RECORDS FOR THIS EXERCISE:
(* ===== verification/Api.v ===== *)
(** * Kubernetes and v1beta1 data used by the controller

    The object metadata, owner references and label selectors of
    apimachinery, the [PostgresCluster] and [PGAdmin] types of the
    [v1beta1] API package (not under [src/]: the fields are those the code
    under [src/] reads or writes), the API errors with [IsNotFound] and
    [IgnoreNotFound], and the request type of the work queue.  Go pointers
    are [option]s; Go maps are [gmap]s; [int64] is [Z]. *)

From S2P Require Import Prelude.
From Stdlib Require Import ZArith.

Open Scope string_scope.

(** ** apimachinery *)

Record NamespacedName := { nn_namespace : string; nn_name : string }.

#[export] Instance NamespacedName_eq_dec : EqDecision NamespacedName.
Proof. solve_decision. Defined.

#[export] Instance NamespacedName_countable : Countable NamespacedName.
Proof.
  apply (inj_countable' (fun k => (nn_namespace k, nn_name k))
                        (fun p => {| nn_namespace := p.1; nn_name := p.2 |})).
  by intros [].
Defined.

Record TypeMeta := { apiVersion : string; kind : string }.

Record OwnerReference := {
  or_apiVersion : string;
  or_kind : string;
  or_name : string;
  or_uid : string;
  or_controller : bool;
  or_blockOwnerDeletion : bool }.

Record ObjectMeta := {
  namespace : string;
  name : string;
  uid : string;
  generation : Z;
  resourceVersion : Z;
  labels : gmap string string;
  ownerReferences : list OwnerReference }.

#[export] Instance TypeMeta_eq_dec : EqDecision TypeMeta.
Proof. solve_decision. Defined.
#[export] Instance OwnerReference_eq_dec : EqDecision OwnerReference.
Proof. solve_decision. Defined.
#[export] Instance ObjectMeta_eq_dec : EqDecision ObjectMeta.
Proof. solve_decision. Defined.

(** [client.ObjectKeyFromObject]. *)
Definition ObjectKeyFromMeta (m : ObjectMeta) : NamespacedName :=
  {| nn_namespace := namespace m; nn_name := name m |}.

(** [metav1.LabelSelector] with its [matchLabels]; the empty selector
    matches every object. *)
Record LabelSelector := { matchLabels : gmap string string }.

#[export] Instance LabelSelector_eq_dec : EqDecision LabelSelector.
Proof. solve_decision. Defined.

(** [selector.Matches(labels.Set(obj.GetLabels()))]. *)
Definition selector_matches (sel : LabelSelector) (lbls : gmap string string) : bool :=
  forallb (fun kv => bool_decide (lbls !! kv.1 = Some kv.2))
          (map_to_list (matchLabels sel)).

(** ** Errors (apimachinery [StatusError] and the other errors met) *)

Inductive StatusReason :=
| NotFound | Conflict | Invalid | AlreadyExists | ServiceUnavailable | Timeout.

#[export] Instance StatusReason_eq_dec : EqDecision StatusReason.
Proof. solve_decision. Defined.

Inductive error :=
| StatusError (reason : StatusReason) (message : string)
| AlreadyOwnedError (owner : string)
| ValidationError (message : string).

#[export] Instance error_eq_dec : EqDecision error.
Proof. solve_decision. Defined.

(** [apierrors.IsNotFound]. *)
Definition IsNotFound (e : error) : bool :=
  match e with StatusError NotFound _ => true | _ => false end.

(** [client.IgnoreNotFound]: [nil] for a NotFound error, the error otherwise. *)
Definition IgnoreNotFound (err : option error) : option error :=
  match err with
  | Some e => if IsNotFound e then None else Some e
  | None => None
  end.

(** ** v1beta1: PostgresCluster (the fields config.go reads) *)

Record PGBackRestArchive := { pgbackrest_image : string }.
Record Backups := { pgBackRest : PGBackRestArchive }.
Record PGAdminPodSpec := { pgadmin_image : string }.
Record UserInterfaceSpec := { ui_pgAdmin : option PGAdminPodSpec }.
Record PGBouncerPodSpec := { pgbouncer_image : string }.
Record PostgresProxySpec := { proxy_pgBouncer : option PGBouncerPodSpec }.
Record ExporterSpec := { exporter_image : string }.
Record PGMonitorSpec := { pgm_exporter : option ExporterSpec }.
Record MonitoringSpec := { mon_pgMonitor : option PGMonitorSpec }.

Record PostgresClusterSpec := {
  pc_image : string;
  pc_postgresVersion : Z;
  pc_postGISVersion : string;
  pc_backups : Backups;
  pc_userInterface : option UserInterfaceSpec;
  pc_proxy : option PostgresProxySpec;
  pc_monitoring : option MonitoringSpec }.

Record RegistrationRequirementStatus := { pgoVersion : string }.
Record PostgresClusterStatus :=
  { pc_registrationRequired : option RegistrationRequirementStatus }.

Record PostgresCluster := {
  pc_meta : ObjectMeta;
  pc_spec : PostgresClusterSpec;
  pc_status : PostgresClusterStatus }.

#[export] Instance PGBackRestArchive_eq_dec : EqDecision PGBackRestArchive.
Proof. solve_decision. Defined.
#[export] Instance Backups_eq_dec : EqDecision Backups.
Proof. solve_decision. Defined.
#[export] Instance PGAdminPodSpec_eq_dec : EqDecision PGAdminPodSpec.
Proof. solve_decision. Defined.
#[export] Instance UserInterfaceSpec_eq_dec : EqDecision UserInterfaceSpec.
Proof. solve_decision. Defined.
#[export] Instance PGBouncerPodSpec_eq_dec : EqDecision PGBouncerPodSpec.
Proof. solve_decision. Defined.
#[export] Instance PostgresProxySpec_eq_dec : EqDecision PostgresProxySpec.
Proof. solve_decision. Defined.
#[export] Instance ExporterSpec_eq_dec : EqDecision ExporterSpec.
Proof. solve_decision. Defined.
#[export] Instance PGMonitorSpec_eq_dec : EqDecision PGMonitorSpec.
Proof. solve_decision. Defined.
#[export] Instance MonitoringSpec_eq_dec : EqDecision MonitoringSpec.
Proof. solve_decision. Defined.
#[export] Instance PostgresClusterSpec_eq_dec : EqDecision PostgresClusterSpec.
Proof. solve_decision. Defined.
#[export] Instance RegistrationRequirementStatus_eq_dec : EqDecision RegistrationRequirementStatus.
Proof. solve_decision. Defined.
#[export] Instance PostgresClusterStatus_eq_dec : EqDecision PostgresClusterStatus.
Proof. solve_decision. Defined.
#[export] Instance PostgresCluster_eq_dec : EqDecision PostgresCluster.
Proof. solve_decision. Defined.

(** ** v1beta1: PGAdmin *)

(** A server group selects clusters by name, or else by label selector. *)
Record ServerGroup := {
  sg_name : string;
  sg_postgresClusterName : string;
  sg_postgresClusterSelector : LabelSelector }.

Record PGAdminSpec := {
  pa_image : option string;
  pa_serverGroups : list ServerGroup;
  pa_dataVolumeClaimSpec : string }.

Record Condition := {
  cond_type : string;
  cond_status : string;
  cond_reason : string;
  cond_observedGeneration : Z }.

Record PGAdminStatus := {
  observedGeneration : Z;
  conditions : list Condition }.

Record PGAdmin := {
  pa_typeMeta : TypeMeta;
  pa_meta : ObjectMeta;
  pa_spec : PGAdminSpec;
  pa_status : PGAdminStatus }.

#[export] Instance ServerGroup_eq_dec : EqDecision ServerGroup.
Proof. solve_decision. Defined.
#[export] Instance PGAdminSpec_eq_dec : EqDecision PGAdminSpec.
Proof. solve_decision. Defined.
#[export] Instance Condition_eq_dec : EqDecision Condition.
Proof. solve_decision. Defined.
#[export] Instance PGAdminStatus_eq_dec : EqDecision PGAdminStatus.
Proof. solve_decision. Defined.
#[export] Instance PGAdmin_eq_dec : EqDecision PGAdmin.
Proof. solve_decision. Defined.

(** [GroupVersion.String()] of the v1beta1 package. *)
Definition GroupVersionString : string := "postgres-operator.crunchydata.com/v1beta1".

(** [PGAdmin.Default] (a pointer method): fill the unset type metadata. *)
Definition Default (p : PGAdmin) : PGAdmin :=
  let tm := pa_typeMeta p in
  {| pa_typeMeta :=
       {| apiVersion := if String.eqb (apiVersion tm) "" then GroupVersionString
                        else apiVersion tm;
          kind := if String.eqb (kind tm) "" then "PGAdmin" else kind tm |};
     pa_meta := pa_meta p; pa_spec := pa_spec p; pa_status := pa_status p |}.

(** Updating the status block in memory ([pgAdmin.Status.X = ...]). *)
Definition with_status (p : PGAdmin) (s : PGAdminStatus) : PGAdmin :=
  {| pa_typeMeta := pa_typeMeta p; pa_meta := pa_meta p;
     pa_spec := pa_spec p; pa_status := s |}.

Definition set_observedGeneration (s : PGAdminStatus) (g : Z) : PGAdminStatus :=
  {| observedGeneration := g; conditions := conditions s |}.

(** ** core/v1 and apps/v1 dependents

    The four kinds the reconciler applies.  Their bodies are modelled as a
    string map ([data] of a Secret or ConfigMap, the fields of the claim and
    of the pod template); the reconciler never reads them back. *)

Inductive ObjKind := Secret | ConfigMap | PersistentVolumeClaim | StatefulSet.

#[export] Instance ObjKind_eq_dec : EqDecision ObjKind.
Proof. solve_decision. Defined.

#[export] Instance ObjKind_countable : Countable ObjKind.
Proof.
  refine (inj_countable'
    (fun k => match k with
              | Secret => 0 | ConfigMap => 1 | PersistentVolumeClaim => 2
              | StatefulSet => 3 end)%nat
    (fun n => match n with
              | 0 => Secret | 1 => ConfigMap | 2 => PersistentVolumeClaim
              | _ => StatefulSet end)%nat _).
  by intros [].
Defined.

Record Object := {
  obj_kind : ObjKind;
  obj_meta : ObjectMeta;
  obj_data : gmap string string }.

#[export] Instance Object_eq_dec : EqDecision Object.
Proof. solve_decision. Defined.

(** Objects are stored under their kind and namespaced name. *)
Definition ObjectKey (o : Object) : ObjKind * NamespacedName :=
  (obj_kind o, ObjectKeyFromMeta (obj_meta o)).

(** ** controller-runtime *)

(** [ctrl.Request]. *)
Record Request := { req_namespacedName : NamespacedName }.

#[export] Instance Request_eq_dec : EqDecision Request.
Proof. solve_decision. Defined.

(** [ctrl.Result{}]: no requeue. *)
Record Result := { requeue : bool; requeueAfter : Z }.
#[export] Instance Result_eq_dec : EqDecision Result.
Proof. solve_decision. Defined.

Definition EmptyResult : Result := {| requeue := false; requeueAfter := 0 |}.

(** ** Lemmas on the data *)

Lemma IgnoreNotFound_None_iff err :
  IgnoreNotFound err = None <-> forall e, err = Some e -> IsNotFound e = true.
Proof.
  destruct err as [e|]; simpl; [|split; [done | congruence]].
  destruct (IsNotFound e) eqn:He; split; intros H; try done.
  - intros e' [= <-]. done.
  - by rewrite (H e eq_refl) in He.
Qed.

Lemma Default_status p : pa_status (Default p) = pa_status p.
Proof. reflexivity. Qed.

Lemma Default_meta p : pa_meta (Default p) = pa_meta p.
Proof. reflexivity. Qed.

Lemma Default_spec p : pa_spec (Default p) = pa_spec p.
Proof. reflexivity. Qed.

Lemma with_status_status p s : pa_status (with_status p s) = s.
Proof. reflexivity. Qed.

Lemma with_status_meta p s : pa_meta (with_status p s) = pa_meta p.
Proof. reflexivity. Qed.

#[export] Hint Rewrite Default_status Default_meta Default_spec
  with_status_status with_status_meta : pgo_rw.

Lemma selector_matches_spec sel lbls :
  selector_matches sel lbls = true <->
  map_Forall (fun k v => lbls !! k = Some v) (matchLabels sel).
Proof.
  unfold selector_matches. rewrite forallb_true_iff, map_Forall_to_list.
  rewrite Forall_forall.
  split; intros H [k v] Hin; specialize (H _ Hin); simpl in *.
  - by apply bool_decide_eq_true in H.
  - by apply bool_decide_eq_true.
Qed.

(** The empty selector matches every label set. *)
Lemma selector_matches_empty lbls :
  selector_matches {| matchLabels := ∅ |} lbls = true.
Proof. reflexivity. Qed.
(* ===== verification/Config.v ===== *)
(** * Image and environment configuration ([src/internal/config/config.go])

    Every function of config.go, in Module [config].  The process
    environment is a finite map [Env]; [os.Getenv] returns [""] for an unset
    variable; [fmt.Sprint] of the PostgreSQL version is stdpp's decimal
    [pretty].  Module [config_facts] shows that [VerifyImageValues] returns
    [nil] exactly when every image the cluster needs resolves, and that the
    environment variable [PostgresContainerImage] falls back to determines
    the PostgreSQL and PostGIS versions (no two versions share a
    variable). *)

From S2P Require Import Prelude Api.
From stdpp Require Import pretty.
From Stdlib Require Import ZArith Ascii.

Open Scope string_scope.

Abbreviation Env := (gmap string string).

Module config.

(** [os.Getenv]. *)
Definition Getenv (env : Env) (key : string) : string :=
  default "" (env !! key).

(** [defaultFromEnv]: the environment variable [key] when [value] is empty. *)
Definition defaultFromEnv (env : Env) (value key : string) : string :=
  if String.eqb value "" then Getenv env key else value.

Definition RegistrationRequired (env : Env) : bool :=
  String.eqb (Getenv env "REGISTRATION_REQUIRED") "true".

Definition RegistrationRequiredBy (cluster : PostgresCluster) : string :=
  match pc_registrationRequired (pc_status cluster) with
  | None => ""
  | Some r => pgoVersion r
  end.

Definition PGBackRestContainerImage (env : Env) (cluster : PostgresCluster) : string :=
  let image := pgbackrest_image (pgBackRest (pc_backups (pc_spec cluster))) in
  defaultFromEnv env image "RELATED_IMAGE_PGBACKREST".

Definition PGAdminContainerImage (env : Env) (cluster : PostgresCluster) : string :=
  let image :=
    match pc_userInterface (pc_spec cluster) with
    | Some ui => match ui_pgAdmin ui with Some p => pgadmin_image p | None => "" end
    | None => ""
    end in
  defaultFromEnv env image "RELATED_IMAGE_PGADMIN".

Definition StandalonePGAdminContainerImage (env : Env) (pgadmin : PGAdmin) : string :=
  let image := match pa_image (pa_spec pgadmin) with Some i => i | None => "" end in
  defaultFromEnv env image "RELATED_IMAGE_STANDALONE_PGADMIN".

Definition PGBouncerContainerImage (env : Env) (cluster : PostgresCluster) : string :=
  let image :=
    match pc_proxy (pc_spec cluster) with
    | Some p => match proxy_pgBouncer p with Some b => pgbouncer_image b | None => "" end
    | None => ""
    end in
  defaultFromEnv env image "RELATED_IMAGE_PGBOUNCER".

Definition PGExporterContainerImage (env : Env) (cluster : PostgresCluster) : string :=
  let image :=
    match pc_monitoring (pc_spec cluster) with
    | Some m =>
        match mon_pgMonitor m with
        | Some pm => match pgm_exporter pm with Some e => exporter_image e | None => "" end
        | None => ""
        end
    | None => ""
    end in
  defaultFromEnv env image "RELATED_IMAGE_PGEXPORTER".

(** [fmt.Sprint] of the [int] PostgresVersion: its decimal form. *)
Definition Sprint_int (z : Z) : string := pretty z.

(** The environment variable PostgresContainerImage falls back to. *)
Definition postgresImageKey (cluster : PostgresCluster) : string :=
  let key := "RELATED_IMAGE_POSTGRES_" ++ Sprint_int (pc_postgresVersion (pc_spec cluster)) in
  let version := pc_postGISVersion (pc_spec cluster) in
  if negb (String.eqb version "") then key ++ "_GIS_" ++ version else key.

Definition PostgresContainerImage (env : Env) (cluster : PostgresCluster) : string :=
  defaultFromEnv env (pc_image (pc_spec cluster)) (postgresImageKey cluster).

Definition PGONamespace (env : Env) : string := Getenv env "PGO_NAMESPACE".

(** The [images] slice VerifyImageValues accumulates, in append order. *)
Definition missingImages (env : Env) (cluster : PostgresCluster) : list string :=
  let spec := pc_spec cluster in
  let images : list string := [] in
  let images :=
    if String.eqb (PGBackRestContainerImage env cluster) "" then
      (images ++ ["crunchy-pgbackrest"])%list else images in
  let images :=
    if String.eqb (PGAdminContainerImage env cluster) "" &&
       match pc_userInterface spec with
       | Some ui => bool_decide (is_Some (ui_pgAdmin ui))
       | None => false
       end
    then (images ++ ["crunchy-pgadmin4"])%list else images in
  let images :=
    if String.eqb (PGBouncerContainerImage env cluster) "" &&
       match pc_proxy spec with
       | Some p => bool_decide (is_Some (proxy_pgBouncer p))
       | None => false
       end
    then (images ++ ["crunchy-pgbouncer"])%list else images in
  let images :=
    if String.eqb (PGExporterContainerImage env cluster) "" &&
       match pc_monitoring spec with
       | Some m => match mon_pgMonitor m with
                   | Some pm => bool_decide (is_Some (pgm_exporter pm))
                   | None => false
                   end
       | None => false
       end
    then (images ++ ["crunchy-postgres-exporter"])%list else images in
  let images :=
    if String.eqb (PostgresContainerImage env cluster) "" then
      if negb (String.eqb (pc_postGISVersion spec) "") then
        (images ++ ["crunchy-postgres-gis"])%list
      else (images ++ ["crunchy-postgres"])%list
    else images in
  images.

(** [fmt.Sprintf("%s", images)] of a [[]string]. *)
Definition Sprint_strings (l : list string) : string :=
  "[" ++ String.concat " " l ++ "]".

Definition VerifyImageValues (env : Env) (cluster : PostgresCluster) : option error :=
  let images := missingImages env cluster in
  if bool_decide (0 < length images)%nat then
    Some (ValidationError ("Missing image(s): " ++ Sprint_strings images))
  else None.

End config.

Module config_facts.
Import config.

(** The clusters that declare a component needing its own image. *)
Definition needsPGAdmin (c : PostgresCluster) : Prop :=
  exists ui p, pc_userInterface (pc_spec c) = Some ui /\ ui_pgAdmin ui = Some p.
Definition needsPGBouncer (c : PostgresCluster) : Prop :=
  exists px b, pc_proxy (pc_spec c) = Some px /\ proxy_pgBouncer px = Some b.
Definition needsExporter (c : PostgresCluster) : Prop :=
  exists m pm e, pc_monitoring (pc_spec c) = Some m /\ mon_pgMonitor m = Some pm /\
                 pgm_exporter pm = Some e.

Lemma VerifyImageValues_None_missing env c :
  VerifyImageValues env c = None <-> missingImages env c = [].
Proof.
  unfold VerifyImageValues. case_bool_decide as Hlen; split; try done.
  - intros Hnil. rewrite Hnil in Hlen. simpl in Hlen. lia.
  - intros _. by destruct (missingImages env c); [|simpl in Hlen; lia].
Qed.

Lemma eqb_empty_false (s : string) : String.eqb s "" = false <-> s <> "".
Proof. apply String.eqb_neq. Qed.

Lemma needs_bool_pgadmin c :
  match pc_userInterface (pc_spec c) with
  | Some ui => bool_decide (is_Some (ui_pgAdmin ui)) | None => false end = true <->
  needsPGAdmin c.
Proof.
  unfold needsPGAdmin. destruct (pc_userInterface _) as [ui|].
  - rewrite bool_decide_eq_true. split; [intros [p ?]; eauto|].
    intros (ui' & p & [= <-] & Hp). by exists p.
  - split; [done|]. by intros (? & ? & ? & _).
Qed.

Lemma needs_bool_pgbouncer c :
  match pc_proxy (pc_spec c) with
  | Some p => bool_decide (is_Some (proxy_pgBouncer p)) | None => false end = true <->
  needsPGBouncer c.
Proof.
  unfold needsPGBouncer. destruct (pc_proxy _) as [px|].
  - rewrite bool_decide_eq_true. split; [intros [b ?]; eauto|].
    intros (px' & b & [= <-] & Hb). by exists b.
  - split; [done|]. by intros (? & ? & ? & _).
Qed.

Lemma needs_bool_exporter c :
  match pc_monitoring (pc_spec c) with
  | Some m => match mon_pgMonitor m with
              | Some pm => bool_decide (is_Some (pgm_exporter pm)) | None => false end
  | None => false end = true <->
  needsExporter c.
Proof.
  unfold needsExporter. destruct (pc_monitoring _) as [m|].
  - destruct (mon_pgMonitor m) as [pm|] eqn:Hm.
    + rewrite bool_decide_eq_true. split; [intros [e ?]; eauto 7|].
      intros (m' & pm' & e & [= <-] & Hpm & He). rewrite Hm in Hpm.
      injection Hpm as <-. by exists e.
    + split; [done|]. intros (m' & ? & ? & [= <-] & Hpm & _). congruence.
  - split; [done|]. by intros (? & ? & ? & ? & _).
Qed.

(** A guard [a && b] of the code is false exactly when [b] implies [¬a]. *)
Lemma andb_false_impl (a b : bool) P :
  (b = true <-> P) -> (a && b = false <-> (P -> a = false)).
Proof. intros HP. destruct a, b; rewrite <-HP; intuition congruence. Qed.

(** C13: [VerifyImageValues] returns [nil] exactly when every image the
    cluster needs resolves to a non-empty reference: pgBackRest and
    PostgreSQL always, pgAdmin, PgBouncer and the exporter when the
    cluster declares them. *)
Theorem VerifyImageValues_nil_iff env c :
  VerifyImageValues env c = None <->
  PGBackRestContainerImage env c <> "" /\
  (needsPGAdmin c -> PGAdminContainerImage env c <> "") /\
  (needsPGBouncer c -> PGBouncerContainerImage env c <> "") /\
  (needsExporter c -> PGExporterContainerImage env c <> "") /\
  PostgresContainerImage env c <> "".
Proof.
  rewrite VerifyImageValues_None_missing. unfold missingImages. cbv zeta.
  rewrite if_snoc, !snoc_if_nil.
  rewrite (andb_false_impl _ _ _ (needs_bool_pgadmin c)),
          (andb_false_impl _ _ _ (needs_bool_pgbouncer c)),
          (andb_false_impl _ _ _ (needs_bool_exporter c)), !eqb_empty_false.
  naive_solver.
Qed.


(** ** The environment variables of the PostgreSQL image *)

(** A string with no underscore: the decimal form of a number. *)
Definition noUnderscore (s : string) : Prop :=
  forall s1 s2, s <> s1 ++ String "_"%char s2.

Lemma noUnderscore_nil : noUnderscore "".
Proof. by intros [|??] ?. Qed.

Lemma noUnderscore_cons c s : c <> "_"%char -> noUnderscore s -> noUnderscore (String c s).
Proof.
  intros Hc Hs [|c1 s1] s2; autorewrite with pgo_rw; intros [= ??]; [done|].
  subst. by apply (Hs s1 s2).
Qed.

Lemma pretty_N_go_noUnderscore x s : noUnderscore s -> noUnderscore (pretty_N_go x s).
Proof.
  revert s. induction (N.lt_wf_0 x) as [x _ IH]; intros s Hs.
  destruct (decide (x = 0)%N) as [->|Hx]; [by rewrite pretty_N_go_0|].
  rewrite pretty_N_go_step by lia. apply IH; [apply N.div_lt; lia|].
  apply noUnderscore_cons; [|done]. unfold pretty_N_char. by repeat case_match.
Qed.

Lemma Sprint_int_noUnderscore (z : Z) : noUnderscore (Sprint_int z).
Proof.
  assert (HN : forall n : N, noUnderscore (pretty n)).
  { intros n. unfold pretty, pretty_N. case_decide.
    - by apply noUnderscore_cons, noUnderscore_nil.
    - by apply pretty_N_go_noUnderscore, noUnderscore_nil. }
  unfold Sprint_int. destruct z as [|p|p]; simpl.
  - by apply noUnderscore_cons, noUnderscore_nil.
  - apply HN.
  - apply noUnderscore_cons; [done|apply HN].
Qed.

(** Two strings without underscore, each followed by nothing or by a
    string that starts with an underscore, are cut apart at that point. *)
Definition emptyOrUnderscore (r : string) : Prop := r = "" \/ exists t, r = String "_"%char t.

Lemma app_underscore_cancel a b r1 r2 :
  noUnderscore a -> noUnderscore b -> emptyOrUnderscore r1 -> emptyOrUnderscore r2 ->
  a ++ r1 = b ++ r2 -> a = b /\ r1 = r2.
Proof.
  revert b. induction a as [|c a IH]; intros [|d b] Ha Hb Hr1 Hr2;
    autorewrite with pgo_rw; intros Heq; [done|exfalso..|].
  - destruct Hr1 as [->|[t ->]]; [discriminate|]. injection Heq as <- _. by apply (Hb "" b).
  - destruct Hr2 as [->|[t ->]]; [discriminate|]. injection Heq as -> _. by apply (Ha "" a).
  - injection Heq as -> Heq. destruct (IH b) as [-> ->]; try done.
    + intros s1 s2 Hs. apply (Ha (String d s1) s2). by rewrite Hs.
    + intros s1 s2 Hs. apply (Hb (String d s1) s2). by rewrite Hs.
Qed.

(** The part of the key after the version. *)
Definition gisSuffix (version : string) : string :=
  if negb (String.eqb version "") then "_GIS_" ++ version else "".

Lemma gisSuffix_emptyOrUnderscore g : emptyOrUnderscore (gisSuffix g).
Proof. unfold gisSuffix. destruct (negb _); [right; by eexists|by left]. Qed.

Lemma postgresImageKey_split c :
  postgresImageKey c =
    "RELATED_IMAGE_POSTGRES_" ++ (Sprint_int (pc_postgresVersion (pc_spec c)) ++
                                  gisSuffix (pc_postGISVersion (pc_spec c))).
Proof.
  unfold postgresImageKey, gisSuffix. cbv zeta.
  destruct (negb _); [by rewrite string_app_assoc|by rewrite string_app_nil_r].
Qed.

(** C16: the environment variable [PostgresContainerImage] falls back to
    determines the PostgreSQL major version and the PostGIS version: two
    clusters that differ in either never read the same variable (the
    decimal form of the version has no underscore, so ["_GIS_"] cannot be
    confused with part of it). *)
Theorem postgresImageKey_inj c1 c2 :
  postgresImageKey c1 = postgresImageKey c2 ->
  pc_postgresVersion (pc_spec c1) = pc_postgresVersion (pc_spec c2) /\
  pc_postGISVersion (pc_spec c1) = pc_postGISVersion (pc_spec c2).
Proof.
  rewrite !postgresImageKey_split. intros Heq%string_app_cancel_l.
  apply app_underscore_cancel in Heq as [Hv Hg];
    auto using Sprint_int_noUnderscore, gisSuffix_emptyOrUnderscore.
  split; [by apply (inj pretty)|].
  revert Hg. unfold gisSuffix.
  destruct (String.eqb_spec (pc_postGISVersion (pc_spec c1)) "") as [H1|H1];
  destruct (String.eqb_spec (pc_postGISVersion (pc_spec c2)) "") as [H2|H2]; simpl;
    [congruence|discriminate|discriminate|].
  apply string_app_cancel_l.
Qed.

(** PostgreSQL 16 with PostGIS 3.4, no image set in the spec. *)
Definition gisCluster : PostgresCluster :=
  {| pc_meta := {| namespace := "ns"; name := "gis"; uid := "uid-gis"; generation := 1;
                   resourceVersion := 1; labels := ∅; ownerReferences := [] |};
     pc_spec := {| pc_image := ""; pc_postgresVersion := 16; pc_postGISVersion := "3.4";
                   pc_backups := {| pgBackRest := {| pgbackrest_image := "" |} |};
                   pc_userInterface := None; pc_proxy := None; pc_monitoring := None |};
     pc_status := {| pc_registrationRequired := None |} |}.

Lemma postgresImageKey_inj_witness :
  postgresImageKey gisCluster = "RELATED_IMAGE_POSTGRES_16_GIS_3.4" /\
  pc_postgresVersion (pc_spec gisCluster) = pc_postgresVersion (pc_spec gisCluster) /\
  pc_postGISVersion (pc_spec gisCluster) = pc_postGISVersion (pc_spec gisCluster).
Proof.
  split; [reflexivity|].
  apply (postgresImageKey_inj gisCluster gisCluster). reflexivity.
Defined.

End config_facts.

WHAT YOU WILL DO:
Among the records above, repeat exactly the line with "string that starts", the line with "a ++ r1 = b ++ r2 -> a = b /\ r1 = r2.", and every line in between, and only those.

RESULT FOR THIS TASK:
    string that starts with an underscore, are cut apart at that point. *)
Definition emptyOrUnderscore (r : string) : Prop := r = "" \/ exists t, r = String "_"%char t.

Lemma app_underscore_cancel a b r1 r2 :
  noUnderscore a -> noUnderscore b -> emptyOrUnderscore r1 -> emptyOrUnderscore r2 ->
  a ++ r1 = b ++ r2 -> a = b /\ r1 = r2.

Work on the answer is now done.